_BRIEF_: Give again the entries below exactly, beginning at the first line and ending at the line with "unfold load64, load32.".

_PROVIDED DATA_:
Lemma gas_spec_ext f f' g g' d : (forall y, read_byte d y -> f' y = f y) -> (forall y, gas_byte d y -> g' y = g y) -> gas_spec f g d -> gas_spec f' g' d.
Proof.
  unfold gas_spec, read_byte, gas_byte, GAS_ADDRESS. intros Hf Hg.
  unfold load64, load32. rewrite (load_le_ext 8 f f') by (intros y Hy; apply Hf; lia). rewrite (load_le_ext 8 g g') by (intros y Hy; apply Hg; lia).
  rewrite (load_le_ext 4 f f') by (intros y Hy; apply Hf; lia). rewrite (Hf (r_length_offset d)), !Hg by lia.
  case_match; [done|]. intros H1 x Hx. rewrite Hg by lia. rewrite H1 by done. symmetry. apply Hf. lia.
Qed.

Lemma sanitised_finish f : mem_ok f -> sanitised f (fadt_finish false (fadt_prepare f)).
Proof.
  intros Hf. pose proof (mem_ok_prepare f Hf) as Hp.
  assert (forall x, x < 132 \/ 140 <= x < 148 \/ 244 <= x -> fadt_finish false (fadt_prepare f) x = fadt_prepare f x) as Hfin.
  { intros x Hx. apply finish_outside; [lia|]. apply not_register. lia. }
  assert (fadt_finish false (fadt_prepare f) FADT_REVISION = fadt_ensure_correct_revision f FADT_REVISION) as Hr.
  { rewrite Hfin, prepare_outside, cleared_outside; unfold reserved_byte, FADT_REVISION; try done; lia. }
  assert (forall x, x < 132 \/ 148 <= x -> x <> FADT_REVISION -> ~ reserved_byte x -> fadt_prepare f x = f x) as Hprep.
  { intros x Hx Hx1 Hx2. rewrite prepare_outside, cleared_outside, revision_outside by (done || lia). done. }
  split.
  - rewrite Hr. apply revision_fits.
  - intros x Hx. rewrite Hr, Hfin, prepare_outside, cleared_reserved by (done || unfold reserved_byte in Hx; lia).
    rewrite (revision_outside f x) by (unfold reserved_byte, FADT_REVISION in *; lia). done.
  - rewrite <- prepare_dsdt by done. apply load64_ext. intros x Hx. apply Hfin. unfold FADT_X_DSDT in Hx. lia.
  - rewrite finish_facs by done. unfold load32, load64, FADT_FIRMWARE_CTRL, FADT_X_FIRMWARE_CTRL.
    rewrite (load_le_ext 4 f), (load_le_ext 8 f); [done|..]; intros x Hx.
    + rewrite prepare_outside, cleared_outside, revision_outside; unfold FADT_REVISION, reserved_byte; try done; lia.
    + apply Hprep; unfold FADT_REVISION, reserved_byte; lia.
  - intros d Hd. destruct (registers_low d Hd) as (L1 & L2 & L3). set (p := fadt_prepare f) in *.
    set (q := if load32 p FADT_FIRMWARE_CTRL =? 0 then p else store64 p FADT_X_FIRMWARE_CTRL (load32 p FADT_FIRMWARE_CTRL)).
    assert (mem_ok q) by (unfold q; case_match; auto using store64_ok).
    apply (gas_spec_ext q _ (convert_register q d)); [| |apply convert_gas; [done|lia]].
    + intros y Hy. unfold read_byte, gas_byte in Hy. transitivity (p y); [symmetry; apply Hprep; unfold FADT_REVISION, reserved_byte; lia|].
      unfold q, FADT_X_FIRMWARE_CTRL. case_match; [done|]. rewrite store64_out by lia. done.
    + intros y Hy. by apply convert_all_inside.
  - intros x Hx Hx1 Hx2. rewrite Hfin by lia. apply Hprep; try done. lia.
Qed.

(** ** Initialisation *)

Section Initialise.
Context (hhdm_offset pml4 : Z) (view : mem) (Hview : mem_ok view).
Context (install : Z -> ust -> outcome (uacpi_status * ust)).

(** The installation of the DSDT returns, and leaves the copy alone. *)
Definition installs : Prop := forall a s, exists ret s', install a s = Ok (ret, s') /\
  (ret = UACPI_STATUS_OK \/ ret = UACPI_STATUS_OVERRIDDEN) /\ fadt (uc s') = fadt (uc s) /\ is_hardware_reduced (uc s') = is_hardware_reduced (uc s).

End Initialise.

(** C4: [vfs_resolve_path] refines the walk along the tree of names. For a path in a file
    system of well-formed directories, with room in a heap whose free part is blank, the components are
    the maximal runs without a slash; a path that starts with a slash is walked from the
    root, any other from the given directory. If every component is found, the
    result is a vnode of the entry the path leads to (the starting vnode itself when there are no
    components); if only the last one is missing, it is NULL; if an earlier one is missing, the lookup of the next
    component dereferences NULL. Nothing outside the free part of the heap changes. *)
Theorem vfs_resolve_path_walks (lit : string -> Z) (addr : fn -> Z) (fuel : nat) (vfs_tmpfs tmpfs_root : Z)
    (s : mst) (k : nat) (root_dir path dir : Z) (l : list Z) (r : walk_result)
    (Hready : path_ready lit addr fuel s k path l (if mm s path =? 47 then tmpfs_root else root_dir) dir)
    (Hroom : (k + path_nodes (length l) + 3 * length (components l) <= length (heap_page_head s))%nat)
    (Hwalk : walks fuel s k (components l) dir r) :
  let o := vfs_resolve_path lit addr fuel vfs_tmpfs tmpfs_root root_dir path s in
  match r with
  | Found e => exists v s', o = Ok (v, s') /\ v <> NULL /\ load64 (mm s') (v + V_DATA) = e /\ agrees_old s k (mm s') /\
      (components l = [] -> v = if mm s path =? 47 then tmpfs_root else root_dir)
  | Absent => exists s', o = Ok (NULL, s') /\ agrees_old s k (mm s')
  | Broken => o = Err NullDeref
  end.
Proof.
  pose proof (resolve_path_spec lit addr fuel vfs_tmpfs tmpfs_root s k root_dir path l dir r Hready Hroom Hwalk) as H.
  destruct r as [e| |]; cbn [resolve_ends] in H; [|destruct H as (s' & k' & -> & H); exists s'; split; [done|apply H]|done].
  destruct H as (v & s' & k' & -> & Hs & _ & [V1 _ _ V4] & Hnil & _). exists v, s'. split_and!; [done|done|done|apply Hs|done].
Qed.

(** ** Witness *)

(** The strings "a" and "/", the path "/a", and the root vnode with its operations below the heap. *)
Definition path_lit : string -> Z := fun _ => 0xffff900000002000.
Definition path_addr : fn -> Z := fun _ => 0xffff900000007000.
Definition path_root : Z := 0xffff900000005000.
Definition path_mem : mem :=
  store64 (store64 (store64 (fun x => if x =? 0xffff900000001000 then 97 else if x =? 0xffff900000002000 then 47 else if x =? 0xffff900000003000 then 47 else if x =? 0xffff900000003001 then 97 else 0)
    (path_root + V_OPS) 0xffff900000006000) (path_root + V_DATA) (node_addr 0)) (0xffff900000006000 + OP_LOOKUP) 0xffff900000007000.
Definition path_fs : mst := set_mm path_mem sample_names.

(** The root directory with the file "a". *)
Definition path_setup (s : mst) : outcome (Z * mst) :=
  '(dir, s) ← root_dir_pointer s;
  '(_, s) ← tmpfs_create_file 8 dir 0xffff900000001000 10 s;
  Ok (dir, s).

Lemma path_setup_steps s dir s1 p s2 :
  root_dir_pointer s = Ok (dir, s1) -> tmpfs_create_file 8 dir 0xffff900000001000 10 s1 = Ok (p, s2) -> path_setup s = Ok (dir, s2).
Proof. intros H1 H2. unfold path_setup. by rewrite H1, bind_step, H2, bind_step. Qed.

(** Where the new file is: its mutex at node 42 and its data at node 43. *)
Definition path_file (s : mst) : option Z * option Z * (Z * Z * Z) :=
  (Machine.status <$> heap_page_head s !! 100%nat, Machine.status <$> heap_page_head s !! 43%nat,
   (file_mutex (mm s) (node_addr 22), file_data (mm s) (node_addr 22), file_size (mm s) (node_addr 22))).

Lemma path_setup_file dir s p s' :
  root_dir_pointer path_fs = Ok (dir, s) -> tmpfs_create_file 8 dir 0xffff900000001000 10 s = Ok (p, s') ->
  path_file s' = (Some 0, Some 1, (node_addr 42, node_addr 43, 10)).
Proof.
  intros H1 H2. assert (('(_, s) ← path_setup path_fs; Ok (path_file s)) = Ok (Some 0, Some 1, (node_addr 42, node_addr 43, 10))) as Hp.
  { vm_compute. reflexivity. }
  rewrite (path_setup_steps _ _ _ _ _ H1 H2), bind_step in Hp. congruence.
Qed.

Lemma path_mem_ok : mem_ok path_mem.
Proof. unfold path_mem. repeat apply store64_ok. intros x. cbn. repeat destr_cmp; lia. Qed.

Lemma path_state :
  exists s k, path_setup path_fs = Ok (node_addr 0, s) /\ arena s k /\ (1 <= k <= 100)%nat /\ length (heap_page_head s) = 256%nat /\
    mem_ok (mm s) /\ blank s k /\ dir_wf 8 s k (node_addr 0) /\ finds (mm s) (node_addr 0) [97] (node_addr 22) /\
    type_of (mm s) (node_addr 22) = 0 /\ readable (mm s) k (node_addr 22) /\ file_size (mm s) (node_addr 22) = 10 /\
    forall x, x < HEAP_START_VIRT_DEFINED -> mm s x = path_mem x.
Proof.
  destruct (root_dir_pointer_spec 8 path_fs 0) as (s & Hr & _ & Hok & Hl & Har & Hwf & Hmx & Hs & Hfr);
    [by apply arena_set_mm, sample_arena|exact path_mem_ok|vm_compute; lia|].
  change (0 + nodes SIZEOF_OBJECT + 2)%nat with 22%nat in *.
  assert (forall x, x < HEAP_START_VIRT_DEFINED -> mm s x = path_mem x) as Hlow.
  { intros x Hx. rewrite Hfr; [done|]. unfold node_addr. lia. }
  assert (good_name 8 s 0xffff900000001000 [97]) as Hg.
  { unfold good_name, outside_heap, apart. cbn [length cstr]. rewrite !Hlow by done. split_and!; try done; try lia. right. vm_compute. discriminate. }
  destruct (tmpfs_create_file_effect 8 (node_addr 0) 0xffff900000001000 [97] 10 s 22 Har Hok Hwf Hg) as (s' & k' & fi & Hc & Hcr & Hty & _);
    [lia|unfold create_room; rewrite Hmx, Hl; vm_compute; lia|].
  pose proof (path_setup_file _ _ _ _ Hr Hc) as Hp. injection Hp as Hp100 Hp43 Emx Eda Esz.
  pose proof (cr_arena _ _ _ _ _ _ _ _ Hcr) as Har'. pose proof (cr_k _ _ _ _ _ _ _ _ Hcr) as Hk'.
  assert (forall x, x < HEAP_START_VIRT_DEFINED \/ node_addr k' <= x -> mm s' x = path_mem x) as Hkeep.
  { intros x Hx. destruct (cr_fi _ _ _ _ _ _ _ _ Hcr) as [Hfi _]. destruct Hwf as [Hdir [_ Hlv _ _ _] (Hml & _) _].
    assert (node_addr 22 <= node_addr k') by (unfold node_addr; lia). assert (HEAP_START_VIRT_DEFINED <= node_addr 22) by (unfold node_addr; lia).
    unfold live in *. layout. rewrite (cr_frame _ _ _ _ _ _ _ _ Hcr) by (layout; lia). apply Hfr. unfold node_addr in *. lia. }
  exists s', k'. split; [exact (path_setup_steps _ _ _ _ _ Hr Hc)|]. split; [done|]. split_and!.
  - lia.
  - apply fmap_Some in Hp100 as (nd & Hn & Hs0). pose proof (ar_dense _ _ Har' _ _ Hn) as Hd. case_bool_decide; lia.
  - rewrite (cr_len _ _ _ _ _ _ _ _ Hcr), Hl. done.
  - apply (cr_ok _ _ _ _ _ _ _ _ Hcr).
  - intros x [Hx _]. rewrite Hkeep by auto. assert (HEAP_START_VIRT_DEFINED <= node_addr k') by (unfold node_addr; lia).
    unfold path_mem, path_root, V_OPS, V_DATA, OP_LOOKUP, HEAP_START_VIRT_DEFINED in *. rewrite !store64_out by lia. repeat destr_cmp; lia.
  - apply (created_wf 8 s 22 s' k' _ fi [97]); [done..|cbn; lia].
  - apply (created_finds_new 8 s 22 s' k' _ fi [97]); [done..|]. intros j Hj. left. apply Hs. lia.
  - done.
  - apply fmap_Some in Hp43 as (nd & Hn & Hs1). pose proof (ar_dense _ _ Har' _ _ Hn) as Hd. case_bool_decide; [|lia].
    split; rewrite ?Emx, ?Eda, ?Esz; unfold live, apart, node_addr; layout; lia.
  - done.
  - intros x Hx. apply Hkeep. by left.
Qed.

(** The path "/a" in such a state. *)
Lemma path_state_ready s k :
  arena s k -> (1 <= k)%nat -> mem_ok (mm s) -> blank s k -> (forall x, x < HEAP_START_VIRT_DEFINED -> mm s x = path_mem x) ->
  path_ready path_lit path_addr 8 s k 0xffff900000003000 [47; 97] path_root (node_addr 0).
Proof.
  intros Har Hk Hok Hbl Hlow.
  assert (forall a, a < HEAP_START_VIRT_DEFINED - 8 -> load64 (mm s) a = load64 path_mem a) as Hld.
  { intros a Ha. apply load64_ext. intros x Hx. apply Hlow. lia. }
  assert (HEAP_START_VIRT_DEFINED <= node_addr k) as Hnk by (unfold node_addr; lia).
  assert (forall a n, a + n <= HEAP_START_VIRT_DEFINED -> old_range s k a n) as Hold by (intros a n Ha; left; lia).
  assert (load64 (mm s) (path_root + V_OPS) = 0xffff900000006000) as Eo by (rewrite Hld by reflexivity; vm_compute; reflexivity).
  split; [done|done|done|done| |done| | | |cbn; lia|].
  1,3: cbn [cstr]; rewrite !Hlow by reflexivity; repeat split; vm_compute; (reflexivity || discriminate).
  1,2: apply Hold; vm_compute; discriminate.
  split; rewrite ?Eo; try discriminate; try (apply Hold; vm_compute; discriminate); rewrite Hld by reflexivity; vm_compute; reflexivity.
Qed.

Lemma vfs_resolve_path_walks_witness :
  exists s v s', path_setup path_fs = Ok (node_addr 0, s) /\
    vfs_resolve_path path_lit path_addr 8 0 path_root NULL 0xffff900000003000 s = Ok (v, s') /\ tmpfs_lookup 8 (node_addr 0) 0xffff900000001000 s = Ok (load64 (mm s') (v + V_DATA)).
Proof.
  destruct path_state as (s & k & E & Har & Hk & Hlen & Hok & Hbl & Hwf & Hf & Hty & _ & _ & Hlow).
  destruct (vfs_resolve_path_walks path_lit path_addr 8 0 path_root s k NULL 0xffff900000003000 (node_addr 0) [47; 97] (Found (node_addr 22)))
    as (v & s' & H1 & _ & H2 & _).
  - rewrite Hlow by reflexivity. apply path_state_ready; [exact Har|lia|exact Hok|exact Hbl|exact Hlow].
  - rewrite Hlen. change (path_nodes (length [47; 97])) with 1%nat. change (length (components [47; 97])) with 1%nat. lia.
  - split; [exact Hwf|]. right. exists (node_addr 22). split; [exact Hf|]. left. split; [exact Hty|]. split; reflexivity.
  - exists s, v, s'. split; [exact E|]. split; [exact H1|]. rewrite H2. eapply tmpfs_lookup_finds; [exact Hwf| |exact Hf].
    cbn [cstr]. rewrite !Hlow by reflexivity. repeat split; vm_compute; (reflexivity || discriminate).
Defined.
(* ===== verification/Preserve.v ===== *)
(** * What no operation of the kernel changes: the machine below the system calls

    A postcondition on [outcome]s ([post]) with a rule for each construct of the models, and
    the well-formedness of the machine ([machine_ok]): memory holds bytes, the heap keeps
    its nodes and its blocks stay apart, the frame map keeps its regions.  Every
    operation on the heap, the frames, the page tables, the strings and the files
    preserves it, whatever its arguments are; the proofs follow the code with
    the tactic [keeps]. *)

From Stdlib Require Import String.
From S2P Require Import Prelude Memory Machine Frames Heap Paging OaHash Mutex Scheduler Strings Tmpfs Vfs Loader.

Local Open Scope list_scope.

(** ** Postconditions *)

Definition post {A : Type} (Q : A -> Prop) (o : outcome A) : Prop :=
  match o with Ok a => Q a | Err _ => True end.

Lemma post_ok {A} (Q : A -> Prop) a o : post Q o -> o = Ok a -> Q a.
Proof. by intros H ->. Qed.

Lemma post_weaken {A} (P Q : A -> Prop) o : (forall a, P a -> Q a) -> post P o -> post Q o.
Proof. destruct o; cbn; auto. Qed.

Lemma post_bind {A B} (P : A -> Prop) (Q : B -> Prop) (m : outcome A) (f : A -> outcome B) :
  post P m -> (forall a, P a -> post Q (f a)) -> post Q (m ≫= f).
Proof. destruct m; cbn; auto. Qed.

Lemma post_loop_from {S} (P : S -> Prop) (f : Z -> S -> outcome S) n :
  (forall i s, P s -> post P (f i s)) -> forall i s, P s -> post P (loop_from n i f s).
Proof.
  intros Hf. induction n as [|n IH]; intros i s Hs; cbn [loop_from]; [done|].
  apply (post_bind P); [by apply Hf|]. intros a Ha. by apply IH.
Qed.

Lemma post_loop {S} (P : S -> Prop) (f : Z -> S -> outcome S) n s :
  (forall i s, P s -> post P (f i s)) -> P s -> post P (loop n f s).
Proof. intros Hf Hs. by apply post_loop_from. Qed.

(** What is asked of a value, by its type: nothing, unless it holds state. *)
Class Kept (A : Type) : Type := kept : A -> Prop.

#[export] Instance kept_any (A : Type) : Kept A | 100 := fun _ => True.
#[export] Instance kept_pair {A B : Type} `{Kept A, Kept B} : Kept (A * B) := fun p => kept p.1 /\ kept p.2.
#[export] Instance kept_mem : Kept mem := mem_ok.

Lemma kept_pair_intro {A B} `{Kept A, Kept B} (a : A) (b : B) : kept a -> kept b -> kept (a, b).
Proof. by split. Qed.

Lemma kept_bind {A B} `{Kept A, Kept B} (m : outcome A) (f : A -> outcome B) :
  post kept m -> (forall a, kept a -> post kept (f a)) -> post kept (m ≫= f).
Proof. apply post_bind. Qed.

(** A value that holds no state. *)
Lemma kept_value {A} (o : outcome A) : post (@kept A (kept_any A)) o.
Proof. by destruct o. Qed.

Lemma kept_value2 {A B} (o : outcome (A * B)) : post (@kept _ (@kept_pair A B (kept_any A) (kept_any B))) o.
Proof. by destruct o. Qed.

(** Every store leaves bytes. *)
Lemma store8_kept m a v : kept m -> kept (store8 m a v).
Proof. apply store8_ok. Qed.
Lemma store_le_kept n m a v : kept m -> kept (store_le n m a v).
Proof. apply store_le_ok. Qed.
Lemma store32_kept m a v : kept m -> kept (store32 m a v).
Proof. apply store32_ok. Qed.
Lemma store64_kept m a v : kept m -> kept (store64 m a v).
Proof. apply store64_ok. Qed.
Lemma memset_kept m a c n : kept m -> kept (memset m a c n).
Proof. apply memset_ok. Qed.
Lemma memcpy_kept m d s n : kept m -> kept (memcpy m d s n).
Proof. apply memcpy_loop_ok. Qed.
Lemma put_bytes_kept m a l : kept m -> kept (put_bytes m a l).
Proof. apply put_bytes_ok. Qed.

Create HintDb kept discriminated.
#[export] Hint Constants Opaque : kept.
#[export] Hint Resolve store8_kept store_le_kept store32_kept store64_kept memset_kept memcpy_kept put_bytes_kept : kept.
#[export] Hint Extern 1 (0 <= wrap64 _) => apply wrap64_range : kept.
#[export] Hint Extern 2 (0 <= _) => first [lia | discriminate] : kept.

(** Follows the construct at the head of the goal, and closes it with the lemmas about the
    functions called. *)
Ltac keeps_step :=
  match goal with
  | |- post _ (Ok _) => cbn [post]
  | |- post _ (Err _) => exact I
  | |- post (@kept _ (kept_any _)) _ => apply kept_value
  | |- post (@kept _ (@kept_pair _ _ (kept_any _) (kept_any _))) _ => apply kept_value2
  | |- post _ (mbind _ _) => eapply kept_bind; [|let x := fresh "x" in let H := fresh "Hx" in intros x H]
  | |- post _ (loop _ _ _) => apply (post_loop kept); [intros ? ? ?|]
  | |- post _ (let '(_, _) := ?x in _) => destruct x
  | |- post _ (match ?x with _ => _ end) => destruct x
  | |- @kept _ (kept_any _) _ => exact I
  | |- kept (_, _) => apply kept_pair_intro
  | |- kept (if ?b then _ else _) => destruct b
  | |- kept (match ?x with _ => _ end) => destruct x
  | H : kept (_, _) |- _ => destruct H as [? ?]; cbn [fst snd] in *
  | x : (_ * _)%type |- _ => destruct x
  end.
Ltac keeps := repeat (first [solve [eauto 20 with kept] | keeps_step]).

(** ** The machine *)

Section Machine.
(** The regions of the frame map and the number of nodes of the heap, fixed at boot. *)
Context (regions : list region) (nodes : nat).

Record machine_ok (s : mst) : Prop := {
  mo_bytes : mem_ok (mm s);
  mo_heap : heap_inv (heap_page_head s);
  mo_nodes : length (heap_page_head s) = nodes;
  mo_regions : Forall2 same_shape regions (memmap_arr s)
}.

_ANSWER TO THIS TASK_:
Lemma gas_spec_ext f f' g g' d : (forall y, read_byte d y -> f' y = f y) -> (forall y, gas_byte d y -> g' y = g y) -> gas_spec f g d -> gas_spec f' g' d.
Proof.
  unfold gas_spec, read_byte, gas_byte, GAS_ADDRESS. intros Hf Hg.
  unfold load64, load32. rewrite (load_le_ext 8 f f') by (intros y Hy; apply Hf; lia). rewrite (load_le_ext 8 g g') by (intros y Hy; apply Hg; lia).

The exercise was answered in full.